その走る姿は少なくとも運動が苦手などと言う印象は与える事は無い。
地面を踏みしめ、確かな足取りで前に進んでいた。
「おい!なのは!」
夜市は呼び止めようと声を上げるが、振り向かずになのはは先に進んで行ってしまう。
「多分…こっちの方から…」
そう小さく呟く。
誰に聞かれた訳ではない。
自らに確認を取るように、進む道を間違わないように、小さく呟くことで自分に確認を取る。
「何を見つけたのは知らないけど、進んでる方向じゃないか。なら、そんなに急がなくてもいいんじゃないのか?」
後ろから小学3年とは思えない速さで追いかけて来た夜市が発した言葉だった。
「そういう事じゃないの!」
なのはは走りながらにも拘らず、大きな声で反論してきた。
運動が出来ないと言っていた事がまるでウソなのかと思うほど、なのはの声は大きなものだった。

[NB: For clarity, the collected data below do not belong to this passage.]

(** C4. Upserting a record a second time leaves the index as the first
    upsert left it. For a run of the ingestion loop that completes on an
    index with one record per id: the index still holds one record per id,
    exactly one for the [item_id] of every row of [dataset]; running the
    loop again completes and leaves the same index, so every k-NN query
    answers as before; and so does a full run made after a run that stopped
    behind the first [n] rows. *)
Theorem reingestion_is_idempotent
    (dataset : list row) (embeddings : list vector) (w w1 : world) :
  NoDup (index_ids (es w)) →
  ingest_data_into_es dataset embeddings w = (Ok tt, w1) →
  (∀ id body ix ix1,
     store_upsert id body ix = Ok ix1 → store_upsert id body ix1 = Ok ix1) ∧
  NoDup (index_ids (es w1)) ∧
  (∀ r, r ∈ dataset →
        length (filter (λ p, p.1 = item_id r) (docs (es w1))) = 1) ∧
  (∃ w2, ingest_data_into_es dataset embeddings w1 = (Ok tt, w2) ∧
         es w2 = es w1 ∧
         ∀ cosinesimil body,
           knn_query cosinesimil body (es w2) = knn_query cosinesimil body (es w1)) ∧
  (∀ n, ∃ wn w',
     ingest_data_into_es (take n dataset) embeddings w = (Ok tt, wn) ∧
     ingest_data_into_es dataset embeddings wn = (Ok tt, w') ∧
     es w' = es w1 ∧
     ∀ cosinesimil body,
       knn_query cosinesimil body (es w') = knn_query cosinesimil body (es w1)).
Proof.
  intros Hnd [Hok ->]%ingest_ok_inv. unfold index_ids in *.
  split_and!.
  - apply store_upsert_twice.
  - simpl. by apply upsert_all_NoDup.
  - intros r (idx & Hidx%iterrows_lookup)%list_elem_of_lookup. simpl.
    apply one_record_per_id; [by apply upsert_all_NoDup|].
    destruct (planned_elem_of _ _ _ _ _ Hok Hidx) as (e & _ & Hin).
    apply upsert_all_elem_of. by apply (list_elem_of_fmap_2 fst) in Hin.
  - eexists. unfold ingest_data_into_es. rewrite for_each_ingest by done.
    split; [done|]. simpl.
    assert (∀ x y : index, x = y → ∀ c b, knn_query c b x = knn_query c b y)
      as Hq by by intros ?? ->.
    rewrite upsert_all_idem by done. split; [done|]. by apply Hq.
  - intros n.
    assert (iterrows dataset
            = iterrows (take n dataset)
              ++ iterrows_from (length (take n dataset)) (drop n dataset)) as Hsplit
      by by rewrite <-iterrows_app, take_drop.
    pose proof Hok as Hok'. rewrite Hsplit in Hok'.
    apply Forall_app in Hok' as [Hok1 Hok2].
    set (wn := after_ingest embeddings (iterrows (take n dataset)) w).
    assert (es (after_ingest embeddings (iterrows dataset) wn)
            = es (after_ingest embeddings (iterrows dataset) w)) as Hes.
    { simpl. f_equal. rewrite Hsplit, planned_app. by apply upsert_all_resume. }
    exists wn, (after_ingest embeddings (iterrows dataset) wn).
    unfold ingest_data_into_es. rewrite !for_each_ingest by done.
    split_and!; [done..|]. intros c b. by rewrite Hes.
Qed.

Lemma reingestion_is_idempotent_witness :
  (∀ id body ix ix1,
     store_upsert id body ix = Ok ix1 → store_upsert id body ix1 = Ok ix1) ∧
  NoDup (index_ids (es ingested_world)) ∧
  (∀ r, r ∈ catalogue →
        length (filter (λ p, p.1 = item_id r) (docs (es ingested_world))) = 1) ∧
  (∃ w2, ingest_data_into_es catalogue catalogue_embeddings ingested_world = (Ok tt, w2) ∧
         es w2 = es ingested_world ∧
         ∀ cosinesimil body,
           knn_query cosinesimil body (es w2)
           = knn_query cosinesimil body (es ingested_world)) ∧
  (∀ n, ∃ wn w',
     ingest_data_into_es (take n catalogue) catalogue_embeddings fresh_world = (Ok tt, wn) ∧
     ingest_data_into_es catalogue catalogue_embeddings wn = (Ok tt, w') ∧
     es w' = es ingested_world ∧
     ∀ cosinesimil body,
       knn_query cosinesimil body (es w')
       = knn_query cosinesimil body (es ingested_world)).
Proof.
  apply (reingestion_is_idempotent catalogue catalogue_embeddings fresh_world ingested_world).
  - simpl. apply NoDup_nil_2.
  - vm_compute. reflexivity.
Defined.

(** C3, as the loop is written. The loop has no handler around its body and
    returns no summary. If every row has its embedding, of the dimension of
    the index, the loop completes and has upserted every row in order. If
    not, it raises at the first row that has not ([IndexError] when the
    embedding is missing, the store's [DimensionMismatch] otherwise): the
    rows before it are upserted, that row and the rows after it are not. *)
Theorem ingestion_stops_at_first_failure
    (dataset : list row) (embeddings : list vector) (w : world) :
  (Forall (row_ok embeddings (dimension (es w))) (iterrows dataset) →
   ingest_data_into_es dataset embeddings w
   = (Ok tt, after_ingest embeddings (iterrows dataset) w)) ∧
  (∀ pre record post,
     dataset = pre ++ record :: post →
     Forall (row_ok embeddings (dimension (es w))) (iterrows pre) →
     ¬ row_ok embeddings (dimension (es w)) (length pre, record) →
     ∃ w2,
       ingest_data_into_es dataset embeddings w
       = (Raise (if embeddings !! length pre is Some _
                 then DimensionMismatch else IndexError), w2) ∧
       es w2 = es (after_ingest embeddings (iterrows pre) w) ∧
       (length (calls w2) ≤ length (calls w) + length pre + 1)%nat).
Proof.
  split; [apply for_each_ingest|].
  intros pre record post -> Hpre Hbad. unfold ingest_data_into_es.
  rewrite iterrows_app, iterrows_from_cons.
  set (w1 := after_ingest embeddings (iterrows pre) w).
  assert (length (calls w1) = length (calls w) + length pre) as Hcalls.
  { simpl. rewrite length_app, length_fmap. erewrite planned_length by done.
    unfold iterrows. by rewrite length_imap. }
  pose proof (ingest_row_spec embeddings (length pre, record) w1) as Hrow.
  simpl in Hrow. destruct (embeddings !! length pre) as [e|] eqn:He.
  - rewrite decide_False in Hrow by (intros Hlen; apply Hbad; by exists e).
    eexists. split; [|split].
    + eapply for_each_aborts; [by apply for_each_ingest|exact Hrow].
    + done.
    + simpl. rewrite !length_app, length_fmap. simpl.
      erewrite planned_length by done. unfold iterrows. rewrite length_imap. lia.
  - eexists. split; [|split].
    + eapply for_each_aborts; [by apply for_each_ingest|exact Hrow].
    + done.
    + lia.
Qed.

(** A batch whose first embedding has the wrong length, over a fresh
    two-dimensional index. *)
Lemma ingestion_stops_at_first_failure_witness :
  ∃ w2,
    ingest_data_into_es catalogue truncated_embeddings fresh_world
    = (Raise DimensionMismatch, w2) ∧
    es w2 = es (after_ingest truncated_embeddings (iterrows []) fresh_world) ∧
    (length (calls w2) ≤ length (calls fresh_world) + length (@nil row) + 1)%nat.
Proof.
  apply (proj2 (ingestion_stops_at_first_failure catalogue truncated_embeddings fresh_world)
           [] rose [broom; pizza]).
  - reflexivity.
  - apply Forall_nil_2.
  - intros (e & He & Hlen). vm_compute in He. injection He as <-. discriminate Hlen.
Defined.

(** C3, as stated, fails: the first item of the batch cannot be upserted, the
    loop raises instead of completing with a summary, and the two items behind
    it, which are fine, are never sent to the index. *)
Lemma ingestion_aborts_on_one_bad_item :
  (ingest_data_into_es catalogue truncated_embeddings fresh_world).1
    = Raise DimensionMismatch ∧
  index_ids (es (ingest_data_into_es catalogue truncated_embeddings fresh_world).2) = [] ∧
  length (calls (ingest_data_into_es catalogue truncated_embeddings fresh_world).2) = 1 ∧
  row_ok truncated_embeddings 2 (1, broom) ∧
  row_ok truncated_embeddings 2 (2, pizza).
Proof.
  split_and!; [by vm_compute..| |].
  - by exists [qc 0; qc 1].
  - by exists [qc 1; qc 1].
Qed.

(** ** The store: ranking *)

Global Instance hit_order_total : Total hit_order.
Proof.
  intros h1 h2. unfold hit_order.
  destruct (Qclt_le_dec (_score h2) (_score h1)) as [?|Hle]; [by left; left|].
  apply Qcle_lt_or_eq in Hle as [?|Heq]; [by right; left|].
  destruct (total String.le (_id h1) (_id h2)); [left|right]; right; done.
Qed.

Global Instance hit_order_trans : Transitive hit_order.
Proof.
  intros h1 h2 h3 [H12|[E12 L12]] [H23|[E23 L23]]; unfold hit_order.
  - left. by eapply Qclt_trans.
  - left. by rewrite <-E23.
  - left. by rewrite E12.
  - right. split; [congruence|]. by etrans.
Qed.

Lemma StronglySorted_take {A} (R : relation A) n l :
  StronglySorted R l → StronglySorted R (take n l).
Proof.
  intros Hl. rewrite <-(take_drop n l) in Hl. by eapply StronglySorted_app_1_l.
Qed.

Lemma project_lookup exclude (d : dict) f :
  project exclude d !! f = if decide (f ∈ exclude) then None else d !! f.
Proof.
  unfold project. induction exclude as [|x exclude IH]; cbn [foldr].
  - case_decide as Hin; [by apply elem_of_nil in Hin|done].
  - destruct (decide (x = f)) as [->|Hne].
    + rewrite lookup_delete_eq. by rewrite decide_True by left.
    + rewrite lookup_delete_ne, IH by done. case_decide as Hin.
      * by rewrite decide_True by by right.
      * rewrite decide_False; [done|]. by intros [?|?]%elem_of_cons.
Qed.

Section Ranking.
Variable cosinesimil : vector → vector → Qc.

Lemma ranked_sorted b ds : StronglySorted hit_order (ranked cosinesimil b ds).
Proof. apply (StronglySorted_merge_sort hit_order). Qed.

Lemma ranked_elem_of b ds h :
  h ∈ ranked cosinesimil b ds →
  ∃ d v, (_id h, d) ∈ ds ∧ d !! knn_field b = Some (VVec v) ∧
         _score h = cosinesimil (knn_vector b) v ∧ _source h = d.
Proof.
  unfold ranked. rewrite merge_sort_Permutation.
  intros ([id d] & Hin & Hh)%list_elem_of_omap. unfold score_doc in Hh. simpl in Hh.
  destruct (d !! knn_field b) as [[| |v|]|] eqn:Hd; try done.
  injection Hh as <-. by exists d, v.
Qed.

(** What the hits of a k-NN query are, whenever the store answers. *)
Lemma knn_query_hits b ix hits :
  knn_query cosinesimil b ix = Ok hits →
  (length hits ≤ Z.to_nat (body_size b))%nat ∧
  (length hits ≤ Z.to_nat (knn_k b))%nat ∧
  StronglySorted hit_order hits ∧
  ∀ h, h ∈ hits →
    ∃ d v, (_id h, d) ∈ docs ix ∧ d !! knn_field b = Some (VVec v) ∧
           _score h = cosinesimil (knn_vector b) v ∧
           _source h = project (source_exclude b) d.
Proof.
  unfold knn_query. case_decide as Hempty.
  { intros [= <-]. simpl. split_and!; [lia..|constructor|by intros ? ?%elem_of_nil]. }
  case_decide; [|done]. intros [= <-]. split_and!.
  - rewrite length_fmap, length_take. lia.
  - rewrite length_fmap, !length_take. lia.
  - eapply StronglySorted_fmap with (R1 := hit_order); [by intros [] []|].
    do 2 apply StronglySorted_take. apply ranked_sorted.
  - intros h (h0 & -> & Hin)%list_elem_of_fmap.
    apply (sublist_subseteq _ _ (sublist_take _ _)) in Hin.
    apply (sublist_subseteq _ _ (sublist_take _ _)) in Hin.
    apply ranked_elem_of in Hin as (d & v & ? & ? & ? & Hs).
    exists d, v. simpl. by rewrite Hs.
Qed.

Lemma knn_query_ok b ix :
  docs ix = [] ∨ length (knn_vector b) = dimension ix →
  ∃ hits, knn_query cosinesimil b ix = Ok hits.
Proof.
  unfold knn_query. intros [Hempty|Hdim].
  - rewrite decide_True by done. eauto.
  - case_decide; [eauto|]. rewrite decide_True by done. eauto.
Qed.
End Ranking.

(** ** The query path *)

Lemma for_collect_length {S A B} (f : A → M S B) l s ys s' :
  for_collect f l s = (Ok ys, s') → length ys = length l.
Proof.
  revert s ys. induction l as [|x l IH]; intros s ys; simpl.
  - unfold mret, M_ret. intros [= <- <-]. done.
  - intros (y & s1 & _ & (ys' & s2 & Hl & Hret)%bind_inv_ok)%bind_inv_ok.
    unfold mret, M_ret in Hret. injection Hret as <- <-.
    simpl. f_equal. by eapply IH.
Qed.

(** ** Fetching the picture of an item *)

Section GetImage.
Variable dataset : list row.
Variable DataFrame_query : string → list row → result (list nat).
Variable s3_objects : string → option bytes.
Variable Path_name : string → string.
Variable pil_identify : bytes → bool.

Local Abbreviation get_image :=
  (get_image_from_item_id dataset DataFrame_query s3_objects Path_name pil_identify).
Local Abbreviation fetched r :=
  (downloaded s3_objects Path_name (s3_data_root +:+ path r) "./data/images").

(** [get_image_from_item_id], in every case. *)
Lemma get_image_spec iid return_image w :
  get_image iid return_image w =
  match queried_row dataset DataFrame_query iid with
  | Raise e => (Raise e, w)
  | Ok r =>
      let file := "./data/images" +:+ "/" +:+ Path_name (path r) in
      if return_image then
        match files (fetched r w) !! file with
        | None => (Raise (FileNotFoundError file), fetched r w)
        | Some b =>
            if pil_identify b
            then (Ok (AnImage {| content := b; name_and_score := None |},
                      item_name_in_en_us r), fetched r w)
            else (Raise UnidentifiedImageError, fetched r w)
        end
      else (Ok (APath file, item_name_in_en_us r), fetched r w)
  end.
Proof.
  unfold get_image_from_item_id, queried_row, first, dataset_iloc, lift,
    mbind, M_bind, mret, M_ret, raise.
  destruct (DataFrame_query _ dataset) as [[|item_idx selected]|e]; [done| |done].
  destruct (dataset !! item_idx) as [r|]; [|done].
  unfold s3down_download, downloaded, read_file, remote, modify, step, lift,
    Image_open, mbind, M_bind, mret, M_ret.
  simpl. destruct return_image.
  - destruct (s3_objects _) as [b0|]; simpl;
      (destruct (_ !! _) as [b|]; simpl; [destruct (pil_identify b)|]; done).
  - by destruct (s3_objects _).
Qed.

(** The labels of the rows with an id start with the position of the first
    of these rows. *)
Lemma rows_with_from iid frame start :
  head ((filter (λ p, item_id p.2 = iid) (imap (λ i, pair (start + i)) frame)).*1)
  = (λ p, start + p.1) <$> list_find (λ r, item_id r = iid) frame.
Proof.
  revert start. induction frame as [|r frame IH]; intros start; [done|].
  rewrite imap_cons, filter_cons. cbn [list_find snd]. case_decide.
  - simpl. by rewrite Nat.add_0_r.
  - rewrite (imap_ext _ (λ i, pair (S start + i)))
      by (intros; simpl; f_equal; lia).
    rewrite IH. destruct (list_find _ frame) as [[i r']|]; simpl; [|done].
    f_equal. lia.
Qed.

なのはが運動が苦手な事をその両目で見ている夜市すら、本当は運動が出来るんじゃないのか?と疑うほどだった。
その時、林が晴れ、そこに薄茶色の細長い柔らかそうなクッションの様な物が落ちていた。
「見つけた…」
それを見つけた時なのはは一人無意識に小さく、誰にも聞こえないほど小さく呟き、それを両手で大切そうに、抱き上げた。

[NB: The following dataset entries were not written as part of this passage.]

(** C3. [NMSBoxes] returns the selections of greedy suppression over the
    candidates above the score threshold: each selection is a remaining
    candidate that no remaining one beats in confidence and that every
    remaining one listed before it is strictly below; it is kept, and it
    and every remaining box whose overlap with it exceeds the threshold
    leave; this is repeated until nothing remains. The selections are
    determined, so the result is the only such list. On empty input the
    result is empty. In [yolo_v3] every decoded candidate takes part, and
    an empty result gives an empty table, not an exception. *)
Theorem NMSBoxes_is_greedy :
  (forall bs confs st thr,
     greedy_nms thr (candidates bs confs st) (NMSBoxes bs confs st thr) /\
     forall kept, greedy_nms thr (candidates bs confs st) kept ->
                  kept = NMSBoxes bs confs st thr) /\
  (forall st thr, NMSBoxes [] [] st thr = []) /\
  (forall layer_outputs W H ct ot d,
     decode layer_outputs W H ct = Ok d ->
     candidates (boxes d) (confidences d) ct
     = imap (fun i bc => mkCand i (fst bc) (snd bc)) (zip (boxes d) (confidences d)) /\
     (NMSBoxes (boxes d) (confidences d) ct ot = [] ->
      yolo_v3 layer_outputs W H ct ot = Ok (mkBoxFrame [] [] [] [] []))).
Proof.
  split; [|split].
  - intros bs confs st thr. unfold NMSBoxes.
    pose proof (listed_candidates bs confs st) as Hl. split.
    + apply greedy_sound; [exact Hl | lia].
    + intros kept Hk. eapply greedy_complete; eauto.
  - reflexivity.
  - intros outs W H ct ot d Hd. split.
    + rewrite decode_collect in Hd.
      destruct (all_candidates outs W H ct) as [cs|e] eqn:Hcs; simpl in Hd; [|discriminate].
      injection Hd as <-. unfold candidates.
      pose proof (all_candidates_above _ _ _ _ _ Hcs) as Habove.
      rewrite zip_collect. clear Hcs.
      apply filter_all. intros c Hc.
      apply elem_of_lookup_imap in Hc as (i & bc & -> & Hbc). simpl.
      apply list_elem_of_lookup_2, list_elem_of_fmap in Hbc as (c' & -> & Hc').
      rewrite Forall_forall in Habove. apply Is_true_true, Habove, Hc'.
    + intros Hnil. unfold yolo_v3. rewrite Hd. simpl. rewrite Hnil. reflexivity.
Qed.
(** * The package directory page: download counter and repository loader

    A shallow embedding of the two scripts of the page,
    [functions/downloadcounter.js] (class [DownloadCounter]) and the
    repository loader with URL support (class [RepositoryLoader]: manifest
    loading, tag index, filters, URL state), and the properties of the
    manifest aggregation and filtering pipeline proved over it.

    Conventions of the embedding:
    - a JavaScript string is a [string]: a sequence of code units below 256
      (the Latin-1 range), on which [toLowerCase], [trim] and the default
      sort order are the ECMAScript ones;
    - a JavaScript value is a [value]; numbers are the integers (counts,
      far below 2^53, where the engine's arithmetic is exact) and [NaN];
    - code that can throw returns a [result]; [try]/[catch] is a match on it;
    - a [Set] is the list of its elements in insertion order, a [Map] is a
      [gmap];
    - the network is a function from the requested URL to a [response]. *)

From Stdlib Require Import ZArith Ascii String DecimalString.
From stdpp Require Import base option list sorting strings gmap.

Local Open Scope Z_scope.
Set Warnings "-register-all,-clear-no-such-hyp".


(** ** Strings *)

Module Str.

Definition code (c : ascii) : Z := Z.of_nat (nat_of_ascii c).
Definition chr (n : Z) : ascii := ascii_of_nat (Z.to_nat n).
(** X16.  The steady solve enforces no flow through the panels.  On an
    object of agreeing shapes, with a core radius that is not zero and a
    cache that is current (no influence matrix cached, or the one of the
    present geometry and core radius: the setter of [core_radius] leaves a
    stale one), for a body at rest, after [update_strengths] with an exact
    solver, the free stream plus the velocity the panels induce has no
    normal component at any collocation point. *)
Theorem update_strengths_no_penetration
    (solve : matrix -> list R -> outcome (list R))
    (self self' : BoundVortexPanels.t) (Uinfty : vec2) :
  exact_solver solve ->
  shapes_agree self ->
  cache_current self ->
  BoundVortexPanels.core_radius self <> 0 ->
  BoundVortexPanels.get_motion (BoundVortexPanels._body self) = None ->
  BoundVortexPanels.update_strengths solve self Uinfty = Ok self' ->
  exists vel : array2,
    BoundVortexPanels.induced_velocity self' (BoundVortexPanels._xcoll self') = Ok vel
    /\ Forall (fun normal_velocity => normal_velocity = 0)
              (sum_prod (add_col vel Uinfty) (BoundVortexPanels._normals self')).
Proof.
  intros Hsolve Hs Hc H0 Hm H.
  unfold BoundVortexPanels.update_strengths in H.
  apply bind_ok in H. destruct H as [rhs [Hrhs H]].
  apply bind_ok in H. destruct H as [[st A] [Hinfl H]].
  apply bind_ok in H. destruct H as [gam [Hgam H]].
  cbn [fst snd] in H, Hgam. injection H as <-.
  rewrite (influence_matrix_current self Hs Hc H0) in Hinfl.
  injection Hinfl as <- <-.
  apply Hsolve in Hgam. destruct Hgam as [_ Hsol].
  apply (compute_rhs_at_rest self Uinfty None rhs Hm) in Hrhs.
  destruct Hrhs as [vw [-> ->]].
  eexists. split.
  - apply bound_induced_velocity. exact H0.
  - unfold bound_vortices.
    cbn [BoundVortexPanels.set_gam BoundVortexPanels.set_influence_matrix
         BoundVortexPanels._body BoundVortexPanels._xvort BoundVortexPanels._gam
         BoundVortexPanels.core_radius BoundVortexPanels._xcoll
         BoundVortexPanels._normals].
    rewrite Hm. rewrite mat_vec_rows in Hsol.
    destruct Hs as [Hn [Hv [Hx _]]].
    destruct (combine_split_maps (BoundVortexPanels._xcoll self)
                (BoundVortexPanels._normals self)) as [Hfst Hsnd]; [lia |].
    unfold zeros2, add_col, sum_prod in Hsol.
    rewrite map_repeat in Hsol. rewrite combine_repeat_l in Hsol by exact Hn.
    set (pm := combine (BoundVortexPanels._xcoll self)
                       (BoundVortexPanels._normals self)) in *.
    clearbody pm. rewrite <- Hsnd in Hsol. rewrite <- Hfst, <- Hsnd.
    rewrite !map_map in Hsol. cbn [fst snd] in Hsol.
    apply map_eq_Forall in Hsol.
    unfold add_col. rewrite !map_map.
    rewrite (sum_prod_map_l
               (fun z => vadd (induced_sum (BoundVortexPanels.core_radius self)
                                 (combine (BoundVortexPanels._xvort self) gam) (fst z))
                              Uinfty) snd).
    apply Forall_map. eapply Forall_impl; [| exact Hsol].
    intros z Hz. cbv beta in *. unfold vdot, vadd in *. cbn [fst snd] in *. lra.
Qed.

Lemma solve_1x1_exact : exact_solver solve_1x1.
Proof.
  intros A b x. unfold solve_1x1.
  destruct A as [| [| a [| ? ?]] [| ? ?]]; try discriminate.
  destruct b as [| b1 [| ? ?]]; try discriminate.
  destruct (is_zero a) eqn:Ha; [discriminate |].
  intros H. injection H as <-. split; [reflexivity |].
  assert (Hd : a <> 0) by (intros E; apply is_zero_true in E; congruence).
  unfold mat_vec, dot, sum_list. cbn [map combine fold_right fst snd].
  f_equal. field. exact Hd.
Qed.

(** The steady solve for the plate across a unit stream: one bound vortex
    of strength [PI]. *)
Lemma plate_across_update_strengths :
  BoundVortexPanels.update_strengths solve_1x1 plate_across (0, 1)
  = Ok plate_across_steady.
Proof.
  unfold plate_across, plate_across_steady.
  pose proof PI_RGT_0 as Hpi.
  assert (Hr0 : LumpedVortex._core_radius <> 0)
    by (unfold LumpedVortex._core_radius; lra).
  unfold BoundVortexPanels.update_strengths, BoundVortexPanels.compute_rhs.
  cbn [bind fst snd BoundVortexPanels._body BoundVortexPanels.get_motion flat_plate
       BoundVortexPanels._xcoll BoundVortexPanels._normals
       BoundVortexPanels._numpanels sum_prod zeros2 add_col repeat combine map].
  unfold BoundVortexPanels.influence_matrix,
    BoundVortexPanels.compute_influence_matrix.
  cbn [BoundVortexPanels._influence_matrix BoundVortexPanels._xvort
       BoundVortexPanels._xcoll BoundVortexPanels._normals
       BoundVortexPanels.core_radius BoundVortexPanels._numpanels
       BoundVortexPanels.map_outcome].
  rewrite induced_velocity_single_pointwise by exact Hr0.
  cbn [bind map]. rewrite kernel_at_vortex_side.
  cbn [bind fst snd BoundVortexPanels.of_columns sum_prod combine map seq nth].
  unfold vdot, vadd. cbn [fst snd].
  unfold solve_1x1.
  rewrite is_zero_false.
  2:{ intros E. apply (Rmult_eq_compat_r PI) in E. field_simplify in E; lra. }
  cbn [bind]. unfold BoundVortexPanels.set_gam, BoundVortexPanels.set_influence_matrix.
  cbn [BoundVortexPanels.core_radius BoundVortexPanels._body
       BoundVortexPanels._numpanels BoundVortexPanels._normals
       BoundVortexPanels._xvort BoundVortexPanels._xcoll
       BoundVortexPanels._trailing_edge BoundVortexPanels._wake_dir
       BoundVortexPanels._gam BoundVortexPanels._influence_matrix
       BoundVortexPanels._x_shed BoundVortexPanels._gam_shed].
  match goal with
  | |- Ok (BoundVortexPanels.mk _ _ _ _ _ _ _ _ [?g] (Some [[?a]]) _ _) = _ =>
      replace g with PI by (field; lra);
      replace a with (- (1 / PI)) by (field; lra)
  end.
  reflexivity.
Qed.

「やっと追いついた。どうしたの?なのは、急に走り出したりして」
そこに少しばかり息を切らて追いついたアリサが聞てきた。
「動物、拾ったみたいだぞ」
「その子、怪我してない?」
すずかがなのはの両手で抱いている動物を見て言った。
確かに動物の後ろ脚には傷があった。
見てすぐそこに気付くとは、伊達に大量の動物を飼っている訳ではないのだと感心させられる。
「本当だ。ど、どうしよう」
怪我をしている事に気付き、一気になのはがオロオロと慌て始めた。いつもは殆どこういう風にはならないなのはが珍しく慌てている。
「動物病院に連れて行けばいいんじゃないのか?」
夜市は怪我をしていることを知って慌てている3人と違い落ち着いて判断をしていた。
「えーと、この辺に動物病院てどこにあったっけ?」
夜市の言葉を聞いてなのはが反応した。